Why is xception_71 inference time faster than that of xception_65 in deeplab?


I'm doing inference for semantic segmentation using pretrained (on cityscapes dataset) DeepLab models based on xception_65 and xception_71 architectures. I've observed that:

  1. xception_65 is better in creating segmentation masks compared to xception_71.
  2. xception_71 is significantly faster than xception_65.

As xception_71 has 71 layers, which is more than the number of layers in xception_65 (65 layers), shouldn't it has higher inference time OR am I wrong somewhere?

(the number of blocks in xception_65 are fewer compared to that in xception_71)

You can check the code to reproduce the result at colab:segmentation_deeplab.ipynb.

%%time

print('Model:', MODEL_NAME)
seg_map = MODEL.run(original_im)

xception_65

Model: xception65_cityscapes_trainfine
CPU times: user 1.08 s, sys: 815 ms, total: 1.89 s
Wall time: 1.71 s

xception_71

Model: xception71_cityscapes_trainfine
CPU times: user 146 ms, sys: 28 ms, total: 174 ms
Wall time: 649 ms


Solution

  • From your notebook:

    _DOWNLOAD_URL_PREFIX = 'http://download.tensorflow.org/models/'
    _MODEL_URLS = {
        'xception65_cityscapes_trainfine':
            'deeplabv3_cityscapes_train_2018_02_06.tar.gz',
        'xception71_cityscapes_trainfine':
            'deeplab_cityscapes_xception71_trainfine_2018_09_08.tar.gz',
    }
    

    Note how the exception65 links to a deeplabv3 tag.gz but xeception71 links to a vanilla deeplab tar.gz

    Deeplab is a whole series of models. Your exception65 is a smaller backbone, under a newer more powerful segmenter, that's why it performs better.
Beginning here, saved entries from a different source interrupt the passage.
(* ===== verification/GoText.v ===== *)
(** * Text as Go sees it

    The parts of Go's standard library that the configuration code reads
    strings with: the decoding of UTF-8 ([utf8.DecodeRuneInString]) and shell
    patterns ([path.Match], with its [scanChunk], [matchChunk] and [getEsc]).
    A string is its bytes. *)
From stdpp Require Import base list strings.
From Stdlib Require Import ZArith Ascii Lia.
From S2P Require Import Prelude.

Open Scope Z_scope.

Definition byte_of (c : ascii) : Z := Z.of_N (N_of_ascii c).
Definition between (lo hi r : Z) : bool := (lo <=? r) && (r <=? hi).

(** ** UTF-8 *)

Definition RuneError : Z := 65533.

(** The continuation bytes of a rune: the first within [lo, hi], the others
    within 0x80-0xBF; their payload, and what follows. *)
Definition continuation (lo hi : Z) (s : string) : option (Z * string) :=
  match s with
  | String c s => if between lo hi (byte_of c) then Some (byte_of c mod 64, s) else None
  | EmptyString => None
  end.

(** [utf8.DecodeRuneInString]: the rune, its width and what follows; an invalid
    encoding is [RuneError] of width 1. *)
Definition DecodeRuneInString (s : string) : Z * Z * string :=
  match s with
  | EmptyString => (RuneError, 0, "")
  | String c rest =>
      let b := byte_of c in
      let bad := (RuneError, 1, rest) in
      let two lo hi :=
        match continuation lo hi rest with
        | Some (x, rest) => (b mod 32 * 64 + x, 2, rest)
        | None => bad
        end in
      let three lo hi :=
        match continuation lo hi rest with
        | Some (x, rest1) =>
            match continuation 128 191 rest1 with
            | Some (y, rest2) => (b mod 16 * 4096 + x * 64 + y, 3, rest2)
            | None => bad
            end
        | None => bad
        end in
      let four lo hi :=
        match continuation lo hi rest with
        | Some (x, rest1) =>
            match continuation 128 191 rest1 with
            | Some (y, rest2) =>
                match continuation 128 191 rest2 with
                | Some (z, rest3) => (b mod 8 * 262144 + x * 4096 + y * 64 + z, 4, rest3)
                | None => bad
                end
            | None => bad
            end
        | None => bad
        end in
      if b <? 128 then (b, 1, rest)
      else if between 194 223 b then two 128 191
      else if b =? 224 then three 160 191
      else if b =? 237 then three 128 159
      else if between 225 239 b then three 128 191
      else if b =? 240 then four 144 191
      else if between 241 243 b then four 128 191
      else if b =? 244 then four 128 143
      else bad
  end.

(** The runes of a string, as [range] and [regexp] read them. *)
Fixpoint runes_from (fuel : nat) (s : string) : list Z :=
  match fuel, s with
  | S fuel, String _ _ => let '(r, _, rest) := DecodeRuneInString s in r :: runes_from fuel rest
  | _, _ => []
  end.
Definition runes (s : string) : list Z := runes_from (String.length s) s.

(** ** Shell patterns *)

Inductive match_error := ErrBadPattern.

Fixpoint strip_stars (star : bool) (pattern : string) : bool * string :=
  match pattern with
  | String c rest => if Ascii.eqb c "*" then strip_stars true rest else (star, pattern)
  | EmptyString => (star, pattern)
  end.

Fixpoint scan (inrange : bool) (pattern : string) : string * string :=
  match pattern with
  | EmptyString => (EmptyString, EmptyString)
  | String c rest =>
      if Ascii.eqb c "\" then
        match rest with
        | EmptyString => (String c EmptyString, EmptyString)
        | String d rest => let (a, b) := scan inrange rest in (String c (String d a), b)
        end
      else if Ascii.eqb c "[" then let (a, b) := scan true rest in (String c a, b)
      else if Ascii.eqb c "]" then let (a, b) := scan false rest in (String c a, b)
      else if Ascii.eqb c "*" && negb inrange then (EmptyString, pattern)
      else let (a, b) := scan inrange rest in (String c a, b)
  end.

Definition scanChunk (pattern : string) : bool * string * string :=
  let (star, pattern) := strip_stars false pattern in
  let (chunk, rest) := scan false pattern in (star, chunk, rest).

Definition getEsc (chunk : string) : outcome match_error (Z * string) :=
  match chunk with
  | EmptyString => Fail ErrBadPattern
  | String c rest =>
      if Ascii.eqb c "-" || Ascii.eqb c "]" then Fail ErrBadPattern
      else
        let chunk := if Ascii.eqb c "\" then rest else chunk in
        match chunk with
        | EmptyString => Fail ErrBadPattern
        | String _ _ =>
            let '(r, n, nchunk) := DecodeRuneInString chunk in
            if (r =? RuneError) && (n =? 1) then Fail ErrBadPattern
            else match nchunk with EmptyString => Fail ErrBadPattern | _ => Ret (r, nchunk) end
        end
  end.

(** The upper end of a range: [lo] itself unless a dash follows. *)
Definition getHi (lo : Z) (chunk : string) : outcome match_error (Z * string) :=
  match chunk with
  | String c rest => if Ascii.eqb c "-" then getEsc rest else Ret (lo, chunk)
  | EmptyString => Panic
  end.

(** The ranges of a character class: whether one holds [r], and the chunk
    after the class. *)
Fixpoint ranges (fuel : nat) (r : Z) (found : bool) (nrange : nat) (chunk : string)
    : outcome match_error (bool * string) :=
  match fuel with
  | O => NoFuel
  | S fuel =>
      match chunk with
      | String c rest =>
          if Ascii.eqb c "]" && (0 <? nrange)%nat then Ret (found, rest)
          else
            '(lo, chunk) ← getEsc chunk;
            '(hi, chunk) ← getHi lo chunk;
            ranges fuel r (found || between lo hi r) (S nrange) chunk
      | EmptyString => Fail ErrBadPattern
      end
  end.
(** [validateSnapshotInputs] and [validateSnapshotOutputs], by name. *)
Definition validateSnapshots {A} (key : string) (validate : A -> option message)
    (configs : gmap string A) (members : gset string) (membershipKnown : bool) (member : string) : V unit :=
  each (fun name =>
    match configs !! name with
    | None => mret ()
    | Some cfg =>
        _ ← when (String.eqb name "") (recordErrorf (key ++ " key must not be empty") []);
        _ ← match validate cfg with
            | Some e => recordErrorf (key ++ "[%q]: " ++ m_format e) (name :: m_args e)
            | None => mret ()
            end;
        when (membershipKnown && negb (bool_decide (name ∈ members)))
          (recordErrorf (key ++ "[%q] does not name " ++ member) [name])
    end) (names (dom configs)).

Definition validateSnapshotInputs (configs : gmap string SnapshotInputConfig) (members : gset string)
    (membershipKnown : bool) (kind : string) : V unit :=
  validateSnapshots "input_types" SnapshotInputConfig_Validate configs members membershipKnown
    (if String.eqb kind "task" then "an effective task input" else "a declared agent input").

Definition validateSnapshotOutputs (configs : gmap string SnapshotOutputConfig) (members : gset string)
    (membershipKnown : bool) (kind : string) : V unit :=
  validateSnapshots "output_types" SnapshotOutputConfig_Validate configs members membershipKnown
    (if String.eqb kind "task" then "an effective task output" else "a declared agent output").

Definition mapped_name (mapping : gmap string string) (name : string) : string :=
  default name (mapping !! name).

Definition effectiveTaskInputs (step : TaskStep) : list string :=
  match t_Config step with
  | None => []
  | Some cfg => mapped_name (t_InputMapping step) <$> (ti_Name <$> tc_Inputs cfg)
  end.

Definition effectiveTaskOutputs (step : TaskStep) : list string :=
  match t_Config step with
  | None => []
  | Some cfg => mapped_name (t_OutputMapping step) <$> (to_Name <$> tc_Outputs cfg)
  end.

(** [duplicateStrings]: the names that occur more than once, sorted. *)
Fixpoint duplicates (seen : gset string) (values : list string) : gset string :=
  match values with
  | [] => ∅
  | value :: values =>
      (if bool_decide (value ∈ seen) then {[ value ]} else ∅) ∪ duplicates ({[ value ]} ∪ seen) values
  end.
Definition duplicateStrings (values : list string) : list string := names (duplicates ∅ values).

(** The loop over the sidecars, with the index of the first; [dup] says whether
    a repeated name is an error. *)
Fixpoint check_sidecars (dup : bool) (i : nat) (seen : gset string) (sidecars : list SidecarSource) : V unit :=
  match sidecars with
  | [] => mret ()
  | src :: sidecars =>
      match ss_Config src with
      | None => check_sidecars dup (S i) seen sidecars
      | Some cfg =>
          _ ← within (".sidecars[" ++ pretty i ++ "]") (
            _ ← recordErr (SidecarConfig_Validate cfg);
            _ ← when (IsReservedContainerName (sc_Name cfg))
                  (recordErrorf "reserved container name %q" [sc_Name cfg]);
            when (dup && bool_decide (sc_Name cfg ∈ seen))
              (recordErrorf "duplicate sidecar name %q" [sc_Name cfg]));
          check_sidecars dup (S i) ({[ sc_Name cfg ]} ∪ seen) sidecars
      end
  end.

Definition is_nil {A} (o : option A) : bool := match o with None => true | Some _ => false end.

Definition VisitTask (plan : TaskStep) : V unit :=
  within (".task(" ++ t_Name plan ++ ")") (
    _ ← check_identifier (t_Name plan);
    _ ← when (is_nil (t_Config plan) && String.eqb (t_ConfigPath plan) "")
          (recordErrorf "must specify either `file:` or `config:`" []);
    _ ← when (negb (is_nil (t_Config plan)) && negb (String.eqb (t_ConfigPath plan) ""))
          (recordErrorf "must specify one of `file:` or `config:`, not both" []);
    _ ← match t_Config plan with
        | Some cfg =>
            when ((negb (String.eqb (tc_RootfsURI cfg) "") || negb (is_nil (tc_ImageResource cfg))) &&
                  negb (String.eqb (t_ImageArtifactName plan) ""))
              (fun v => recordWarning {| cw_Type := "pipeline";
                 cw_Message := annotate (Msg "specifies image: on the step but also specifies an image under config: - the image: on the step takes precedence" []) v |} v)
        | None => mret ()
        end;
    _ ← when (t_Hermetic plan)
          (fun v => recordWarning {| cw_Type := "pipeline";
             cw_Message := annotate (Msg "specifies `hermetic:` only works with Kubernetes runtime" []) v |} v);
    _ ← match t_Config plan with
        | Some cfg => within ".config" (each recordError (TaskConfig_Validate cfg))
        | None => mret ()
        end;
    _ ← validateSnapshotInputs (t_SnapshotInputs plan) (list_to_set (effectiveTaskInputs plan))
          (negb (is_nil (t_Config plan))) "task";
    _ ← validateSnapshotOutputs (t_SnapshotOutputs plan) (list_to_set (effectiveTaskOutputs plan))
          (negb (is_nil (t_Config plan))) "task";
    _ ← when (negb (is_nil (t_Config plan)) && negb (bool_decide (t_SnapshotOutputs plan = ∅)))
          (each (fun name => recordErrorf "duplicate effective task output %q" [name])
             (duplicateStrings (effectiveTaskOutputs plan)));
    check_sidecars false 0 ∅ (t_Sidecars plan)).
    To confirm the contents of the models try this (from 1, 2):

    %load_ext tensorboard
    
    def graph_to_tensorboard(graph, out_dir):
      with tf.Session():
        train_writer = tf.summary.FileWriter(out_dir)
        train_writer.add_graph(graph)
    
    
    graph_to_tensorboard(MODEL.graph, out_dir="logs")
    
    %tensorboard --logdir logs